Definition updateSongStatus (rendered : list Song.t) (songId : string)
    (status : Status.t) (additionalUpdates : PartialSong.t) (now : string)
    (st : state) : state :=
  updateSong rendered songId
    (PartialSong.spread
       (PartialSong.mk None None None None None (Some status) None None None
          None None None None None None None None None None None)
       additionalUpdates)
    now st.

Definition alert (message : string) (st : state) : state :=
  {| songs := songs st; newYoutubeUrl := newYoutubeUrl st;
     selectedSong := selectedSong st; editMode := editMode st;
     localStorage := localStorage st; alerts := alerts st ++ [message] |}.

Definition setNewYoutubeUrl (url : string) (st : state) : state :=
  {| songs := songs st; newYoutubeUrl := url;
     selectedSong := selectedSong st; editMode := editMode st;
     localStorage := localStorage st; alerts := alerts st |}.

Definition newSong (now : clock) (url : string) : Song.t :=
  {| Song.id := "song-" +:+ pretty (Date_now now);
     Song.youtubeUrl := url;
     Song.title := "Extracting...";
     Song.artist := "Unknown";
     Song.language := "auto-detect";
     Song.status := Status.new;
     Song.downloadedAt := None;
     Song.audioFilePath := None;
     Song.lyricsStatus := LyricsStatus.none;
     Song.lyricsSources := [];
     Song.finalLyrics := "";
     Song.lyricsVerified := false;
     Song.processingVersion := None;
     Song.processedAt := None;
     Song.processedDataPath := None;
     Song.duration := None;
     Song.thumbnailUrl := None;
     Song.addedAt := toISOString now;
     Song.updatedAt := toISOString now;
     Song.error := None |}.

__To do__:
Search the data for "Definition". Copy each line that has it.

__Exercise result__:
Definition updateSongStatus (rendered : list Song.t) (songId : string)
Definition alert (message : string) (st : state) : state :=
Definition setNewYoutubeUrl (url : string) (st : state) : state :=
Definition newSong (now : clock) (url : string) : Song.t :=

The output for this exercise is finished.